Mike, you wrote of your first impression:

With Scott Hairston gone we could really use a right-handed bat with some pop. This role looks like Brown’s job to lose. My first impression of Brown is that he might lose it anyway. On a team saddled with Lucas Duda, Brown is another plodder. That bat looks slow to me also, slider speed. If you can’t handle a major league fastball, you can’t be a good pinch hitter. If Brown can’t pinch hit, he needs to get cut.

As for my part, I was unfair from the beginning, and in full snark mode wrote on March 1st about my first Brown sighting:

In RF, I saw a big guy lumbering in the direction of a high fly ball — it hung forever, but he didn’t get there — and knew I had spotted Andrew Brown. It wasn’t exactly a blur. Fortunately, Brown strikes out a lot, so the lack of speed shouldn’t be a problem (or: the problem) on the offensive side. 

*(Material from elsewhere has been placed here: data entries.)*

Lemma same_obj s s' p : same_objects (_heap s) (_heap s') -> obj s' p = obj s p.
Proof using. intros So. apply So. Qed.
Lemma same_due s s' p : same_objects (_heap s) (_heap s') -> due_at s' p = due_at s p.
Proof using. intros So. unfold due_at. by rewrite (same_obj s s'). Qed.
Lemma same_logs s s' l : same_objects (_heap s) (_heap s') -> logs s' l = logs s l.
Proof using.
  intros So. unfold logs. induction l as [|p l IH]; [done|]. cbn [flat_map].
  rewrite IH. unfold log_of. by rewrite (same_obj s s').
Qed.

(** The first event: the heap's top, due no later than any other. *)
Lemma peek_first s l : holds (_heap s) l -> l <> [] -> one_shots s l ->
  exists p d h' l', peek (_heap s) = Ok (p, _heap s) /\ p <> 0 /\ obj s p = Some d /\ 0 <= id d < 2 ^ 63 /\
    pop timer_descriptor_comparator (_heap s) = Ok (p, h') /\ holds h' l' /\ l ≡ₚ p :: l' /\
    same_objects (_heap s) h' /\ forall q, q ∈ l -> trigger_time d <= due_at s q.
Proof using PQ.
  intros Hh Hne Hos. destruct (pq_peek _ _ Hh Hne) as (p & Ep & Hp & Hmin).
  destruct (Hos p Hp) as (d & Hd & Hid). destruct (pq_pop _ _ p Hh Hne Ep) as (h' & l' & E & Hh' & P & So).
  exists p, d, h', l'. destruct (pq_object _ _ p Hh Hp) as (_ & _ & H0). repeat split; try done; [lia..|].
  intros q Hq. destruct (Hos q Hq) as (e & He & _). unfold due_at. rewrite He. cbn.
  specialize (Hmin q e d Hq (deref_obj _ _ _ He) (deref_obj _ _ _ Hd)).
  unfold timer_descriptor_comparator in Hmin. apply Z.ltb_ge in Hmin. done.
Qed.

Lemma fire_due_spec fuel s l :
  holds (_heap s) l -> one_shots s l -> _lock s = true -> _now s <= clock (readings s) -> (length l < fuel)%nat ->
  exists s' popped rest, fire_due clock run fuel s = Ok (tt, s') /\ handled s s' l popped rest /\
    _lock s' = true /\ armed s' = armed s /\ _now s <= _now s'.
Proof using clock_mono quiet PQ.
  revert s l. induction fuel as [|fuel IH]; intros s l Hh Hos Hl Hn Hf; [lia|].
  destruct (decide (l = [])) as [->|Hne].
  { exists s, [], []. cbn [fire_due]. rewrite (bind_Ok _ _ _ _ _ (on_heap_keep _ _ _ (pq_peek_empty _ Hh))). cbn [Z.eqb].
    split; [done|]. split; [|done]. split; try done; try (by intros p ?%elem_of_nil); [constructor|by rewrite app_nil_r]. }
  destruct (peek_first s l Hh Hne Hos) as (p & d & h' & l' & Ep & H0 & Hd & Hid & Epop & Hh' & P & So & Hmin).
  assert (due_at s p = trigger_time d) as Hdue by (unfold due_at; by rewrite Hd).
  destruct (decide (trigger_time d <= _now s)) as [Ht|Ht]; cycle 1.
  { exists s, [], l. cbn [fire_due]. rewrite (bind_Ok _ _ _ _ _ (on_heap_keep _ _ _ Ep)), (proj2 (Z.eqb_neq p 0)) by done.
    rewrite (bind_Ok _ _ _ _ _ (on_heap_keep _ _ _ (deref_obj _ _ _ Hd))). erewrite bind_Ok by reflexivity.
    rewrite (proj2 (Z.leb_gt _ _)) by lia. split; [done|]. split; [|done].
    split; try done; [by intros q ?%elem_of_nil | | constructor | by rewrite app_nil_r].
    intros q Hq. specialize (Hmin q Hq). lia. }
  rewrite (fire_one fuel s l p d h' l') by done.
  assert (same_objects (_heap s) (_heap (after_event h' d s))) as So' by done.
  destruct (IH (after_event h' d s) l') as (s' & popped & rest & E & [Hsp Hho Hob Hdu Hla Hso Hfi] & Hl' & Ha & Hn'); try done.
  { intros q Hq. destruct (Hos q) as (e & He & Hide); [rewrite P; by right|]. exists e. split; [|done]. by rewrite (same_obj s). }
  { cbn. apply clock_mono. }
  { apply Permutation_length in P. cbn in P. lia. }
  exists s', (p :: popped), rest. split; [done|]. cbn [_now after_event] in Hn'. split; [|split; [done|split; [done|lia]]].
  assert (forall q, q ∈ popped -> q ∈ l) as Hin by (intros q Hq; rewrite P; right; rewrite Hsp; apply elem_of_app; by left).
  split.
  - rewrite P. cbn. by rewrite Hsp.
  - done.
  - by transitivity (_heap (after_event h' d s)).
  - intros q [-> | Hq]%elem_of_cons; [lia|]. rewrite <- (same_due s _ q So'). by apply Hdu.
  - intros q Hq. rewrite <- (same_due s _ q So'). by apply Hla.
  - constructor.
    + eapply sorted_impl; [|exact Hso]. cbv beta. intros a b. by rewrite !(same_due s _ _ So').
    + apply Forall_forall. intros q Hq. rewrite Hdue. by apply Hmin, Hin.
  - rewrite Hfi, (same_logs s _ _ So'). cbn [fired after_event]. rewrite <- app_assoc. f_equal.
    unfold logs. cbn [flat_map]. f_equal. unfold log_of. by rewrite Hd.
Qed.

(** The state after the first reading of the clock, with the lock taken. *)
Definition entered (s : timer) : timer :=
  mkTimer (_heap s) true (clock (readings s)) (_next_id s) (next_object s) (S (readings s)) (armed s) (fired s).

(** The hardware is set to the first event that is left. *)
Definition rearmed (s s' : timer) (rest : list Z) : Prop :=
  (rest = [] -> armed s' = armed s) /\
  (rest <> [] -> exists p, p ∈ rest /\ (forall q, q ∈ rest -> due_at s p <= due_at s q) /\
     armed s' = armed s ++ [due_at s p - _now s'] /\ 0 < due_at s p - _now s').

Sigh. I’m such a failed human being.


The truth is, Andrew Brown grew on me as the season went on. Getting back to your initial comment, I think he’s the type of player (if not the exact player) I like on the bench, should things fall out that way, though I can’t honestly make a logical argument in favor of it (.227/.288/.400 in 150 ABs, with 7 HRs).


A year ago I saw Brown as organizational filler, the type of guy who gets major league at bats on a bad team. One year later my view of Brown is that he is organizational filler, the type of guy who gets major league at-bats on a bad team. I hope he is in Las Vegas in 2014 or in another organization.


Speaking of Vegas, Mr. Brown had exactly three more ABs there and put up these numbers: .346/.432/.660 for an OPS of six bazillion. In fact, he’s been tearing up the minor leagues for the past 3-4 years, just a monster. I never really liked the term “AAAA player,” and I’d hate to make Mr. Brown frown, but, alas.

All that said, I still kind of like him for unaccountable reasons.


The signing of Chris Young is a positive step in this direction. Cowgill, Brown, Baxter, Niewhenhuis, we had so many guys that saw time in our outfield who were not major league players. Young is an upgrade over these guys.


Ah, sigh. You have to jump through some hoops to get there, abandon all hope ye, but, yes, Chris Young is a professional baseball player with significant upside. Given the dire circumstances, I guess he makes sense. Combined with a carefully orchestrated series of moves, Chris Young could help out in the year 2014 of our Lord. Hopefully at some point the farm system can produce guys who can give us this kind of production. Cesar Puello, my fingers are crossed.

The next, best hope?

The next, best hope?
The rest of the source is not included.